(** The report of a turn is the error it ends with. *)
Lemma attempt_reports {St} c (m body : act host_sig St ()) w tr w' r :
  acts_in (Σ := host_sig) silent body →
  m = (r ← try body; ask (Σ := host_sig) (Report c (result_err r));; of_result r) →
  execs m w tr w' r → reports tr = [(c, result_err r)].
Proof.
  intros Hb -> H.
  apply execs_bind in H as [(e & _ & H)|(tr1 & tr2 & s1 & x & -> & H1 & H)];
    [by apply execs_try in H as (? & _ & [=])|].
  apply execs_try in H1 as (y & H1 & [= ->]).
  apply execs_bind in H as [(e & _ & (? & _ & _ & [=])%execs_hask)|(tr3 & tr4 & s2 & [] & -> & H2 & H)].
  apply execs_hask in H2 as ([] & -> & -> & _). apply execs_of_result in H as (-> & -> & ->).
  rewrite reports_app, (silent_execs _ _ _ _ _ Hb H1). done.
Qed.

Section turns.
Context {range : MapRange} (backend : Backend).

Lemma ports_attempt_reports w tr w' r :
  execs (HostPorts.attempt backend) w tr w' r → reports tr = [(World.HostPorts, result_err r)].
Proof. apply (attempt_reports _ _ (onChangeLocked backend false)); [apply onChangeLocked_silent|done]. Qed.

Lemma nat_attempt_reports w tr w' r :
  execs (HostNat.attempt backend) w tr w' r → reports tr = [(HostNAT, result_err r)].
Proof. apply (attempt_reports _ _ (HostNat.onChange backend)); [apply onChange_silent|done]. Qed.

(** A repair also reports a failed check at once. *)
Lemma repair_reports w tr w' r :
  execs (repairOnce backend) w tr w' r →
  ∃ pre, reports tr = pre ++ [(World.HostPorts, result_err r)] ∧ Forall (λ x, x.1 = World.HostPorts) pre.
Proof.
  unfold repairOnce. intros H.
  apply execs_bind in H as [(e & _ & H)|(tr1 & tr2 & s1 & x & -> & H1 & H)];
    [by apply execs_try in H as (? & _ & [=])|].
  apply execs_try in H1 as (y & H1 & [= ->]).
  apply execs_bind in H as [(e & _ & H)|(tr3 & tr4 & s2 & [] & -> & H2 & H)].
  { destruct y; [by apply execs_ret in H as (_ & _ & [=])|].
    by apply (execs_hask (Report _ _)) in H as (? & _ & _ & [=]). }
  exists (reports tr3). rewrite !reports_app, (silent_execs _ _ _ _ _ (live_check_silent backend) H1).
  cbn [app]. split.
  - f_equal. revert H. apply (attempt_reports _ _ (onChangeLocked backend (bool_decide (result_err y ≠ None)))); [apply onChangeLocked_silent|done].
  - destruct y; [by apply execs_ret in H2 as (-> & _ & _)|].
    apply (execs_hask (Report _ _)) in H2 as ([] & -> & _ & _). by repeat constructor.
Qed.

(** The repair of a lost chain, and the two reports around it. *)
Definition repair (applied : ruleSet) (e : error) : act host_sig HostNat.watcher () :=
  if errors_is "hostnat.errNativeHookMismatch" e
  then applyNFTReplacing backend applied else HostNat.apply backend applied.
Definition told (err : option error) : hevent := ev (Σ := host_sig) (Report HostNAT err) ().
Definition lost (e : error) : option error := Some (Wrapf "hostnat native nft state lost" e).

Lemma repair_silent applied e : acts_in (Σ := host_sig) silent (repair applied e).
Proof. unfold repair. destruct (errors_is _ _); [apply replacing_silent|apply apply_nat_silent]. Qed.

Lemma native_check_silent applied : hcalls silent (checkNativeState backend applied).
Proof. unfold checkNativeState. silence. Qed.

(** A check of the live NAT chain reports nothing when there is nothing to check or
    the chain is right; otherwise it reports the loss and how the repair ended. *)
Lemma check_cases w tr w' r :
  execs (reconcileNativeState backend) w tr w' r →
  (w' = w ∧ (IsZero (HostNat.lastApplied w) = true ∧ tr = [] ∨
     exec (checkNativeState backend (HostNat.applied w)) tr (Ok ()))) ∨
  ∃ tr1 e tr2 fixed, tr = tr1 ++ told (lost e) :: tr2 ++ [told (result_err fixed)] ∧
    exec (checkNativeState backend (HostNat.applied w)) tr1 (Err e) ∧
    execs (repair (HostNat.applied w) e) w tr2 w' fixed.
Proof.
  unfold reconcileNativeState. intros H.
  apply execs_bind in H as [(e & _ & (_ & _ & [=])%execs_get)|(tr1 & tr2 & s1 & w1 & -> & (-> & -> & [= ->])%execs_get & H)].
  cbn [app]. destruct (IsZero (HostNat.lastApplied w)) eqn:Hz.
  { apply execs_ret in H as (-> & -> & _). left. auto. }
  apply execs_bind in H as [(e & _ & H)|(tr3 & tr4 & s2 & x & -> & H1 & H)];
    [by apply execs_try in H as (? & _ & [=])|].
  apply execs_try in H1 as (y & [H1 ->]%execs_lift & [= ->]).
  destruct y as [[]|e].
  { apply execs_ret in H as (-> & -> & _). rewrite app_nil_r. left. auto. }
  right. unfold reportStatus in H.
  apply execs_bind in H as [(? & _ & (? & _ & _ & [=])%execs_hask)|(tr5 & tr6 & s3 & [] & -> & H2 & H)].
  apply execs_hask in H2 as ([] & -> & -> & _).
  apply execs_bind in H as [(? & _ & H)|(tr7 & tr8 & s4 & fixed & -> & H3 & H)];
    [by apply execs_try in H as (? & _ & [=])|].
  apply execs_try in H3 as (fixed' & H3 & [= ->]).
  apply (execs_hask (Report _ _)) in H as ([] & -> & -> & _).
  by exists tr3, e, tr7, fixed'.
Qed.

Lemma repaired_reports w tr1 e tr2 w' fixed :
  exec (checkNativeState backend (HostNat.applied w)) tr1 (Err e) →
  execs (repair (HostNat.applied w) e) w tr2 w' fixed →
  reports (tr1 ++ told (lost e) :: tr2 ++ [told (result_err fixed)]) =
    [(HostNAT, lost e); (HostNAT, result_err fixed)].
Proof.
  intros H1 H2. rewrite reports_app, (silent_exec _ _ _ (native_check_silent _) H1). cbn [app].
  change (told (lost e) :: tr2 ++ ?l) with ([told (lost e)] ++ (tr2 ++ l)).
  by rewrite !reports_app, (silent_execs _ _ _ _ _ (repair_silent _ _) H2).
Qed.
End turns.

(** ** The program's firewall part

    The two watchers and the tracker. A turn of a watcher runs under its mutex; its
    reports are carried out before the next turn. *)
Record program := { ports : HostPorts.watcher; nat : HostNat.watcher; tracker : Tracker }.

(** A turn with the watchers it leaves and the outcome it has for a component. *)
Inductive turn (backend : Backend) (x : program)
    : list hevent → HostPorts.watcher → HostNat.watcher → list (component * bool) → Prop :=
  | turn_ports (range : MapRange) tr w r :
      execs (HostPorts.attempt backend) (ports x) tr w r →
      turn backend x tr w (nat x) [(World.HostPorts, ok r)]
  | turn_repair (range : MapRange) tr w r :
      execs (repairOnce backend) (ports x) tr w r →
      turn backend x tr w (nat x) [(World.HostPorts, ok r)]
  | turn_nat (range : MapRange) tr w r :
      execs (HostNat.attempt backend) (nat x) tr w r →
      turn backend x tr (ports x) w [(HostNAT, ok r)]
  | turn_check_right (range : MapRange) tr w r :
      execs (reconcileNativeState backend) (nat x) tr w r →
      tr = [] ∨ exec (checkNativeState backend (HostNat.applied (nat x))) tr (Ok ()) →
      turn backend x tr (ports x) w []
  | turn_check_repaired (range : MapRange) tr1 e tr2 w r fixed :
      execs (reconcileNativeState backend) (nat x)
        (tr1 ++ told (lost e) :: tr2 ++ [told (result_err fixed)]) w r →
      exec (checkNativeState backend (HostNat.applied (nat x))) tr1 (Err e) →
      execs (repair backend (HostNat.applied (nat x)) e) (nat x) tr2 w fixed →
      turn backend x (tr1 ++ told (lost e) :: tr2 ++ [told (result_err fixed)]) (ports x) w
        [(HostNAT, ok fixed)].

(** Histories: the outcomes, the calls for the marker, and whether its last update
    succeeded. *)
Inductive history (backend : Backend) (x0 : program)
    : list (component * bool) → list hevent → bool → program → Prop :=
  | history_start : history backend x0 [] [] false x0
  | history_turn outs trm u x tr wp wn new trm' t v :
      history backend x0 outs trm u x → turn backend x tr wp wn new →
      execs (carry_out (reports tr)) (tracker x) trm' t (Ok v) →
      history backend x0 (outs ++ new) (trm ++ trm') (default u v)
        {| ports := wp; nat := wn; tracker := t |}.

(** The last outcome of a component. *)
Definition outcome (c : component) (init : bool) (outs : list (component * bool)) : bool :=
  foldl (λ b o, if bool_decide (o.1 = c) then o.2 else b) init outs.

Lemma outcome_app c b outs1 outs2 : outcome c b (outs1 ++ outs2) = outcome c (outcome c b outs1) outs2.
Proof. apply foldl_app. Qed.
Lemma last_health_app c b rs1 rs2 : last_health c b (rs1 ++ rs2) = last_health c (last_health c b rs1) rs2.
Proof. apply foldl_app. Qed.

Lemma last_health_others c c' b rs :
  Forall (λ x : component * option error, x.1 = c') rs → c ≠ c' → last_health c b rs = b.
Proof.
  intros H Hne. revert b. induction H as [|[c0 e] rs Hc _ IH]; intros b; [done|]. cbn in *. subst c0.
  unfold last_health in *. cbn [foldl fst]. rewrite bool_decide_false by congruence. apply IH.
Qed.

Lemma result_err_ok (r : result ()) : bool_decide (result_err r = None) = ok r.
Proof. by destruct r. Qed.

(** The reports of a turn say its outcome. *)
Lemma turn_reports backend x tr wp wn new c b :
  turn backend x tr wp wn new → last_health c b (reports tr) = outcome c b new.
Proof.
  intros []; unfold outcome; cbn [foldl fst snd].
  - erewrite ports_attempt_reports by done. cbn. by rewrite result_err_ok.
  - edestruct repair_reports as (pre & -> & Hpre); [done|]. rewrite last_health_app.
    unfold last_health at 1. cbn [foldl fst snd]. rewrite result_err_ok.
    case_bool_decide as Hc; [done|]. eapply last_health_others; [exact Hpre|done].
  - erewrite nat_attempt_reports by done. cbn. by rewrite result_err_ok.
  - match goal with H : _ ∨ _ |- _ => destruct H as [->|H]; [done|] end.
    by erewrite silent_exec by first [apply native_check_silent|done].
  - erewrite repaired_reports by done. unfold last_health, lost. cbn [foldl fst snd].
    rewrite result_err_ok. by case_bool_decide.
Qed.

(** Every check of the live chain is one of the two kinds of turn. *)
Lemma check_is_turn backend (range : MapRange) x tr w r :
  execs (reconcileNativeState backend) (nat x) tr w r → ∃ new, turn backend x tr (ports x) w new.
Proof.
  intros H. destruct (check_cases _ _ _ _ _ H) as [(_ & Hc)|(tr1 & e & tr2 & fixed & -> & He & H3)].
  - exists []. eapply turn_check_right; [done|]. destruct Hc as [[_ ?]|?]; auto.
  - exists [(HostNAT, ok fixed)]. by eapply turn_check_repaired.
Qed.

Lemma carry_out_exec rs t tr t' v :
  execs (carry_out rs) t tr t' (Ok v) →
  path t' = path t ∧ nat_ok t' = last_health HostNAT (nat_ok t) rs ∧
  ports_ok t' = last_health World.HostPorts (ports_ok t) rs ∧
  (v = None → rs = [] ∧ tr = []) ∧
  (v = Some true → Forall (fresh_temp (path t)) tr → ∀ b, marker (path t) b tr = nat_ok t' && ports_ok t').
Proof.
  revert t tr v. induction rs as [|[c err] rs IH]; intros t tr v; cbn [carry_out].
  { intros (-> & -> & [= ->])%execs_ret. split_and!; done. }
  intros [(e & [=] & _)|(tr1 & tr2 & t1 & u & -> & H1 & H)]%execs_bind.
  apply execs_try in H1 as (r & H1 & [= ->]).
  apply execs_bind in H as [(e & [=] & _)|(tr3 & tr4 & t2 & later & -> & H2 & H)].
  apply execs_ret in H as (-> & -> & [= ->]). rewrite app_nil_r.
  pose proof (ReportHealth_exec _ _ _ _ _ _ H1) as [Ht1 _]. cbn [fst snd] in *.
  destruct (IH _ _ _ H2) as (Hp & Hn & Ho & Hnone & Hmark).
  assert (path t1 = path t) as Hp1 by (rewrite Ht1; apply path_set_health).
  split; [congruence|]. split; [rewrite Hn, Ht1; by destruct c|]. split; [rewrite Ho, Ht1; by destruct c|].
  split; [by destruct later|]. intros Hv [Hf1 Hf2]%Forall_app b. rewrite marker_app.
  destruct later as [u|].
  - rewrite Hp1 in Hmark. by apply Hmark.
  - destruct (Hnone eq_refl) as [-> ->]. cbn [marker foldl]. injection Hv as Hv. apply ok_unit in Hv. subst r.
    apply execs_ret in H2 as (_ & -> & _). by eapply ReportHealth_marker.
Qed.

------------------------------

ACTION ITEM:
Your response should hold the lines from the first line of the entries above through the line with "apply execs_bind in H as [(e & _ & (?", each retyped exactly, and nothing else.

OUTPUT OF THE EXERCISE:
(** The report of a turn is the error it ends with. *)
Lemma attempt_reports {St} c (m body : act host_sig St ()) w tr w' r :
  acts_in (Σ := host_sig) silent body →
  m = (r ← try body; ask (Σ := host_sig) (Report c (result_err r));; of_result r) →
  execs m w tr w' r → reports tr = [(c, result_err r)].
Proof.
  intros Hb -> H.
  apply execs_bind in H as [(e & _ & H)|(tr1 & tr2 & s1 & x & -> & H1 & H)];
    [by apply execs_try in H as (? & _ & [=])|].
  apply execs_try in H1 as (y & H1 & [= ->]).
  apply execs_bind in H as [(e & _ & (? & _ & _ & [=])%execs_hask)|(tr3 & tr4 & s2 & [] & -> & H2 & H)].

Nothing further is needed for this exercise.